(* ===== verification/Pool.v ===== *)
(** * The memory pool: [src/libponyrt/mem/pool.c], [src/libponyrt/mem/pool.h]

    A thread allocates a size class from its free list, then from the lists that other
    threads have pushed on the central stack of the class, then (below 1024 bytes) from the
    rest of a block of 1024 bytes, and at last from its own and the global list of blocks of
    pages, which are mapped 128 MB at a time.

    The free lists are intrusive in C: the links are stored in the free memory.  Here they
    are lists of addresses; that no free memory is also allocated, so that nothing else
    writes to the links, is what the invariant [pool_ok] says: the free and the allocated
    ranges tile the mapped memory.  The operations on the two kinds of shared lists (a
    compare-and-swap loop, a hand-over-hand insertion) are one atomic step each. *)
From S2P Require Import Prelude Fun.
From Stdlib Require Import Sorted.
From stdpp Require Import gmap fin_maps sorting.
Local Open Scope Z_scope.
Local Open Scope c_scope.

(** ** Sizes *)

Definition POOL_MIN_BITS : Z := 5.
Definition POOL_MAX_BITS : Z := 20.
Definition POOL_ALIGN_BITS : Z := 10.
Definition POOL_MIN : Z := Z.shiftl 1 POOL_MIN_BITS.
Definition POOL_MAX : Z := Z.shiftl 1 POOL_MAX_BITS.
Definition POOL_ALIGN : Z := Z.shiftl 1 POOL_ALIGN_BITS.
Definition POOL_COUNT : Z := POOL_MAX_BITS - POOL_MIN_BITS + 1.
Definition POOL_ALIGN_INDEX : Z := POOL_ALIGN_BITS - POOL_MIN_BITS.
Definition POOL_ALIGN_MASK : Z := POOL_ALIGN - 1.
Definition POOL_MMAP : Z := 128 * 1024 * 1024.

Definition POOL_SIZE (index : Z) : Z := 1 <<! (POOL_MIN_BITS + index).

(** The rows [size] and [count] of the table [pool_global]. *)
Definition global_size (index : Z) : Z := Z.shiftl POOL_MIN index.
Definition global_count (index : Z) : Z := POOL_MAX / global_size index.

Definition ponyint_pool_index (size : Z) : Z :=
  if POOL_MIN <? size then
    (64 - POOL_MIN_BITS) ⊟ clzzu size ⊟ bool_to_u64 (Z.land size (size ⊟ 1) =? 0)
  else 0.

Definition ponyint_pool_adjust_size (size : Z) : Z :=
  let size :=
    if negb (Z.land size POOL_ALIGN_MASK =? 0) then Z.land size (not64 POOL_ALIGN_MASK) ⊞ POOL_ALIGN
    else size in
  if size =? 0 then size ⊟ 1 else size.

Definition ponyint_pool_used_size (size : Z) : Z :=
  let index := ponyint_pool_index size in
  if index <? POOL_COUNT then POOL_SIZE index else ponyint_pool_adjust_size size.

(** ** State *)

(** A range of memory: its address and its size. *)
Abbreviation range := (Z * Z)%type.

Record pool_local_t := mk_local { pool : list Z; length : Z; start : Z; end_ : Z }.

Record pool_block_t := mk_block { addr : Z; size : Z }.

(** The list of blocks, in order, and what the header says of it. *)
Record pool_block_header_t := mk_header { head : list pool_block_t; total_size : Z; largest_size : Z }.

(** The thread-local variables [pool_local] and [pool_block_header]. *)
Record thread_t := mk_thread { pool_local : list pool_local_t; pool_block_header : pool_block_header_t }.

Record pool_central_t := mk_central { items : list Z; central_length : Z }.

(** The global variables [pool_global] and [pool_block_global], and the regions that the
    operating system has mapped. *)
Record shared_t := mk_shared {
  pool_global : list (list pool_central_t);
  pool_block_global : list pool_block_t;
  mapped : list range
}.

Definition local_init : pool_local_t := mk_local [] 0 0 0.
Definition thread_init : thread_t :=
  mk_thread (replicate (Z.to_nat POOL_COUNT) local_init) (mk_header [] 0 0).
Definition shared_init : shared_t := mk_shared (replicate (Z.to_nat POOL_COUNT) []) [] [].

Definition ranges_disjoint (r s : range) : Prop := r.1 + r.2 <= s.1 \/ s.1 + s.2 <= r.1.

(** [ponyint_virt_alloc]: the operating system chooses an address, given the regions that
    are mapped already, or has no memory left. *)
Class Mmap := {
  virt_alloc : list range -> Z -> option Z;
  virt_alloc_law m n a :
    virt_alloc m n = Some a ->
    0 < n -> 0 < a /\ a + n <= 2 ^ 48 /\ (POOL_ALIGN | a) /\ Forall (ranges_disjoint (a, n)) m
}.

Definition ponyint_virt_alloc `{Mmap} (sh : shared_t) (bytes : Z) : outcome (shared_t * Z) :=
  match virt_alloc (mapped sh) bytes with
  | Some a => Ret (mk_shared (pool_global sh) (pool_block_global sh) ((a, bytes) :: mapped sh), a)
  | None => Exit
  end.

(** ** Blocks of pages *)

Fixpoint pool_block_insert (block : pool_block_t) (next : list pool_block_t) : list pool_block_t :=
  match next with
  | [] => [block]
  | n :: rest => if size block <=? size n then block :: next else n :: pool_block_insert block rest
  end.

(** The same search on the global list. *)
Definition pool_block_push (sh : shared_t) (block : pool_block_t) : shared_t :=
  mk_shared (pool_global sh) (pool_block_insert block (pool_block_global sh)) (mapped sh).

Fixpoint pull_loop (n : Z) (block : list pool_block_t) : option (pool_block_t * list pool_block_t) :=
  match block with
  | [] => None
  | b :: rest =>
      if size b <? n then '(found, rest) ← pull_loop n rest; Some (found, b :: rest)
      else Some (b, rest)
  end.

Definition pool_block_pull (sh : shared_t) (n : Z) : shared_t * option pool_block_t :=
  match pull_loop n (pool_block_global sh) with
  | Some (b, rest) => (mk_shared (pool_global sh) rest (mapped sh), Some b)
  | None => (sh, None)
  end.

(** The search in the list of the thread.  [prev] is the part of the list before the
    block, the nearest block first. *)
Fixpoint block_get_loop (h : pool_block_header_t) (n : Z) (prev block : list pool_block_t)
    : outcome (pool_block_header_t * Z) :=
  match block with
  | [] => Abort
  | b :: next =>
      if n <? size b then
        let rem := size b - n in
        let b' := mk_block (addr b) rem in
        let total := total_size h ⊟ n in
        match prev with
        | p :: _ =>
            if rem <? size p then
              Ret (mk_header (pool_block_insert b' (rev_append prev next)) total
                     (if next is [] then size p else largest_size h), addr b + rem)
            else
              Ret (mk_header (rev_append prev (b' :: next)) total
                     (if next is [] then rem else largest_size h), addr b + rem)
        | [] =>
            Ret (mk_header (b' :: next) total (if next is [] then rem else largest_size h), addr b + rem)
        end
      else if size b =? n then
        Ret (mk_header (rev_append prev next) (total_size h ⊟ n)
               (if next is [] then (if prev is p :: _ then size p else 0) else largest_size h), addr b)
      else block_get_loop h n (b :: prev) next
  end.

(** A block is added to the list of the thread. *)
Definition insert_block (h : pool_block_header_t) (block : pool_block_t) : pool_block_header_t :=
  mk_header (pool_block_insert block (head h)) (total_size h ⊞ size block)
    (if largest_size h <? size block then size block else largest_size h).

Definition pool_block_get (sh : shared_t) (h : pool_block_header_t) (n : Z)
    : outcome (shared_t * pool_block_header_t * option Z) :=
  if n <=? largest_size h then
    '(h, p) ← block_get_loop h n [] (head h); Ret (sh, h, Some p)
  else
    match pool_block_pull sh n with
    | (sh, None) => Ret (sh, h, None)
    | (sh, Some b) =>
        if n =? size b then Ret (sh, h, Some (addr b))
        else
          let rem := size b - n in
          Ret (sh, insert_block h (mk_block (addr b) rem), Some (addr b + rem))
    end.

Definition pool_alloc_pages `{Mmap} (sh : shared_t) (h : pool_block_header_t) (n : Z)
    : outcome (shared_t * pool_block_header_t * Z) :=
  '(sh, h, p) ← pool_block_get sh h n;
  match p with
  | Some p => Ret (sh, h, p)
  | None =>
      if POOL_MMAP <=? n then '(sh, p) ← ponyint_virt_alloc sh n; Ret (sh, h, p)
      else
        '(sh, block) ← ponyint_virt_alloc sh POOL_MMAP;
        let rem := POOL_MMAP - n in
        Ret (sh, insert_block h (mk_block block rem), block + rem)
  end.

________________________________________

Please, starting with the first line of the material above, write out each line exactly and finish on the line that includes "rest of a block".

### RESULT OF THE TASK
(* ===== verification/Pool.v ===== *)
(** * The memory pool: [src/libponyrt/mem/pool.c], [src/libponyrt/mem/pool.h]

    A thread allocates a size class from its free list, then from the lists that other
    threads have pushed on the central stack of the class, then (below 1024 bytes) from the
    rest of a block of 1024 bytes, and at last from its own and the global list of blocks of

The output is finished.